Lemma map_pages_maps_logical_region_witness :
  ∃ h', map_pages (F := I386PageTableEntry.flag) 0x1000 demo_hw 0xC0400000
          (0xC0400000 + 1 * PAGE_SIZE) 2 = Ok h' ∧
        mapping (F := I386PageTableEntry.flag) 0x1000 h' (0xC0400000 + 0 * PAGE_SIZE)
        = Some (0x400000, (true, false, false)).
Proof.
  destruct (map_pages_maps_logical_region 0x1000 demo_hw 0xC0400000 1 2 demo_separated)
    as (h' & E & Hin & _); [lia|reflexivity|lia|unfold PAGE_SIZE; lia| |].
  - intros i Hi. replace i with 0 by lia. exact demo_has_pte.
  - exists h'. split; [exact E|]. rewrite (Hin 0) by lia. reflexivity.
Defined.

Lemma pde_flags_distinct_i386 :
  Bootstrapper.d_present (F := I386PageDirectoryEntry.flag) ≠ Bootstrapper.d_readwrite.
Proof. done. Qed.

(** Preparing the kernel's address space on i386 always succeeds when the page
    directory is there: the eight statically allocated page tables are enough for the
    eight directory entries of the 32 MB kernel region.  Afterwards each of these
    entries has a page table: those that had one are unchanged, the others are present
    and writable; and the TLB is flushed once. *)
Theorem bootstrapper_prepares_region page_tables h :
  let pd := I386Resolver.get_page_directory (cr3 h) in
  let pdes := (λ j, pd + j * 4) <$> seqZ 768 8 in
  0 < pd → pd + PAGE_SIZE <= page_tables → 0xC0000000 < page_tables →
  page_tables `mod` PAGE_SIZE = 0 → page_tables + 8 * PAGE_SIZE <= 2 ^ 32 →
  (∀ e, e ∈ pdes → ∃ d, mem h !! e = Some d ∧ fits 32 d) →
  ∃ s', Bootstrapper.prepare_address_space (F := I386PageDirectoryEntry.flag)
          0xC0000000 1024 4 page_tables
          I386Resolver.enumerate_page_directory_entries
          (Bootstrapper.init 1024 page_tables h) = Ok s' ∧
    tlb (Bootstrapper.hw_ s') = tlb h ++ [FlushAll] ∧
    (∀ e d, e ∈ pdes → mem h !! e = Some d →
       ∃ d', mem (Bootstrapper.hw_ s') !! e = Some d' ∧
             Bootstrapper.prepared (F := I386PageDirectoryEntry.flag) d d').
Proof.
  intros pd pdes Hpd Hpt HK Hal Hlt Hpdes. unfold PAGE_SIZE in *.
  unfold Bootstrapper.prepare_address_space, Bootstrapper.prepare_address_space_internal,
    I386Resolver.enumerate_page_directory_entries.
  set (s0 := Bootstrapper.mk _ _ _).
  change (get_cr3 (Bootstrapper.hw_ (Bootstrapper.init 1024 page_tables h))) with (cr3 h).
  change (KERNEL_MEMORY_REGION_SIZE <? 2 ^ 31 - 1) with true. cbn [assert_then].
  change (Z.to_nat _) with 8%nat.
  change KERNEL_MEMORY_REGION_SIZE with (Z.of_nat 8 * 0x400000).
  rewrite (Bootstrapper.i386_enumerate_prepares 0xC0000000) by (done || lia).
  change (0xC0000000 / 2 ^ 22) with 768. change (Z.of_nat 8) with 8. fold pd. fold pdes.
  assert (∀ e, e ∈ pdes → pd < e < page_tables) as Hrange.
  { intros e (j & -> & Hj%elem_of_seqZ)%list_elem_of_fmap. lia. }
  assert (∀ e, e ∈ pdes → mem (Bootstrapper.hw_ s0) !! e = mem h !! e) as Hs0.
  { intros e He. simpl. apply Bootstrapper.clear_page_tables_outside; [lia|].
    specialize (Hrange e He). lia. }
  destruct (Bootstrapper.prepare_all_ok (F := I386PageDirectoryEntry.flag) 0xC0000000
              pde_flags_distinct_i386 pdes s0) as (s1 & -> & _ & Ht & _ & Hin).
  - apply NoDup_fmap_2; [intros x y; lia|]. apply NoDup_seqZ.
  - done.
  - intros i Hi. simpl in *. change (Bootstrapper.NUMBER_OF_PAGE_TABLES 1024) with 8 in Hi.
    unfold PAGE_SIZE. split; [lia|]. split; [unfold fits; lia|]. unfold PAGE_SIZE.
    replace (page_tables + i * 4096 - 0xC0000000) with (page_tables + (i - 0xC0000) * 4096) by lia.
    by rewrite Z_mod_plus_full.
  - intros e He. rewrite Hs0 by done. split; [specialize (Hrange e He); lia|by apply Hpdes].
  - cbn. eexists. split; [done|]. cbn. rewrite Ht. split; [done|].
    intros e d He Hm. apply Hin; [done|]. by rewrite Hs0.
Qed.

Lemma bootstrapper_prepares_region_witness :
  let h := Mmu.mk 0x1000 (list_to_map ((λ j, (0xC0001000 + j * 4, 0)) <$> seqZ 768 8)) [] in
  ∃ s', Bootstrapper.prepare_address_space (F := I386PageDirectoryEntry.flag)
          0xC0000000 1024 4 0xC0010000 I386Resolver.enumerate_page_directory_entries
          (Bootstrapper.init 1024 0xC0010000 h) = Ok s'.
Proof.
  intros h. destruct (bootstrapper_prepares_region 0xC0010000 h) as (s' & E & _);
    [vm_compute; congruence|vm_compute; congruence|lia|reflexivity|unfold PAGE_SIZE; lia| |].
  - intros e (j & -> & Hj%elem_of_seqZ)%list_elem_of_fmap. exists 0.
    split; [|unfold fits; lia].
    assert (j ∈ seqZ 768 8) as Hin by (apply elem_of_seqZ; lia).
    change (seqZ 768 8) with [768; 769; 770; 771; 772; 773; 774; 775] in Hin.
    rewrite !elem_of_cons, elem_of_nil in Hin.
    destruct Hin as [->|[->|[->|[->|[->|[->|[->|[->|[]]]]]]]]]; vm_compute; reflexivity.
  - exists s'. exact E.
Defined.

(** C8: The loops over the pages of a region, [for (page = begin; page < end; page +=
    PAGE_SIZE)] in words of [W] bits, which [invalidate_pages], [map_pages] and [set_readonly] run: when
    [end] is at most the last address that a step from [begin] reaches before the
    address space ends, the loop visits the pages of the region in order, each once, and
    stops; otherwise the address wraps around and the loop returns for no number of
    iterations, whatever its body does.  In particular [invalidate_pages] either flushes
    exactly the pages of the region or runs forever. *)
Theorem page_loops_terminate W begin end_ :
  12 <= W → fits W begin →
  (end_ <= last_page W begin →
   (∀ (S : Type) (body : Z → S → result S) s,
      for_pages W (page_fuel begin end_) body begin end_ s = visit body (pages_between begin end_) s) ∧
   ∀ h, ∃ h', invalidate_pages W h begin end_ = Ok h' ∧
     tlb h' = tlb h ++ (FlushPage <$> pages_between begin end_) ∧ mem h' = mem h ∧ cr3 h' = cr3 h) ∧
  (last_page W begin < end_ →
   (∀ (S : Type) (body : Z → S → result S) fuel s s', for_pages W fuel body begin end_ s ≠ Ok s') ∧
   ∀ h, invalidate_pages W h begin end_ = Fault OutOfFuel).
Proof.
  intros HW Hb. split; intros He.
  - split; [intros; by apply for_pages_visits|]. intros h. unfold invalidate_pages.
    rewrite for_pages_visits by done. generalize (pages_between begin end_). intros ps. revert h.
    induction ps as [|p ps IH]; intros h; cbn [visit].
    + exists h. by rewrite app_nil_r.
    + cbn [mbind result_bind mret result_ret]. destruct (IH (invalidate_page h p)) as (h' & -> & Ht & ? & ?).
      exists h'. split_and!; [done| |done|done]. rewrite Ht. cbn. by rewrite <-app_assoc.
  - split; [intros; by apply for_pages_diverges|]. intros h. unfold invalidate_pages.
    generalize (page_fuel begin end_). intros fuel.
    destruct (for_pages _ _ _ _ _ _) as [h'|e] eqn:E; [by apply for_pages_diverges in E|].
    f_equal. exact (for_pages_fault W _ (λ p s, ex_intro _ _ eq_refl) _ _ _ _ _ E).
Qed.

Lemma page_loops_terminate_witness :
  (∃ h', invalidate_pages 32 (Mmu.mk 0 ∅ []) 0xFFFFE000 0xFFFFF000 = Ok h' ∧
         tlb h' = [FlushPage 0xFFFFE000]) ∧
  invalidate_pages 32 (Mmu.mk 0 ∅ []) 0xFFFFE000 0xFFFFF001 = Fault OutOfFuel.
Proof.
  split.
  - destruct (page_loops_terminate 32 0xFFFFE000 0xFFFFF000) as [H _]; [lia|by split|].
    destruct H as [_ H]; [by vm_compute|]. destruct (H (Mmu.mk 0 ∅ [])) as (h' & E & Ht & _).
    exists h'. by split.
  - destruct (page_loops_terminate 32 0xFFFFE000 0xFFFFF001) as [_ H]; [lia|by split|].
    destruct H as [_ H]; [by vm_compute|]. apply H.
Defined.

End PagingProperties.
════════════════════
Task details: Above are the entries. Output exactly the lines beginning with the line that has "-> & Hj%elem_of_seqZ)%list_elem_of_fmap. lia." and ending with the line that has "- intros i Hi. simpl".

Task solution:
  { intros e (j & -> & Hj%elem_of_seqZ)%list_elem_of_fmap. lia. }
  assert (∀ e, e ∈ pdes → mem (Bootstrapper.hw_ s0) !! e = mem h !! e) as Hs0.
  { intros e He. simpl. apply Bootstrapper.clear_page_tables_outside; [lia|].
    specialize (Hrange e He). lia. }
  destruct (Bootstrapper.prepare_all_ok (F := I386PageDirectoryEntry.flag) 0xC0000000
              pde_flags_distinct_i386 pdes s0) as (s1 & -> & _ & Ht & _ & Hin).
  - apply NoDup_fmap_2; [intros x y; lia|]. apply NoDup_seqZ.
  - done.
  - intros i Hi. simpl in *. change (Bootstrapper.NUMBER_OF_PAGE_TABLES 1024) with 8 in Hi.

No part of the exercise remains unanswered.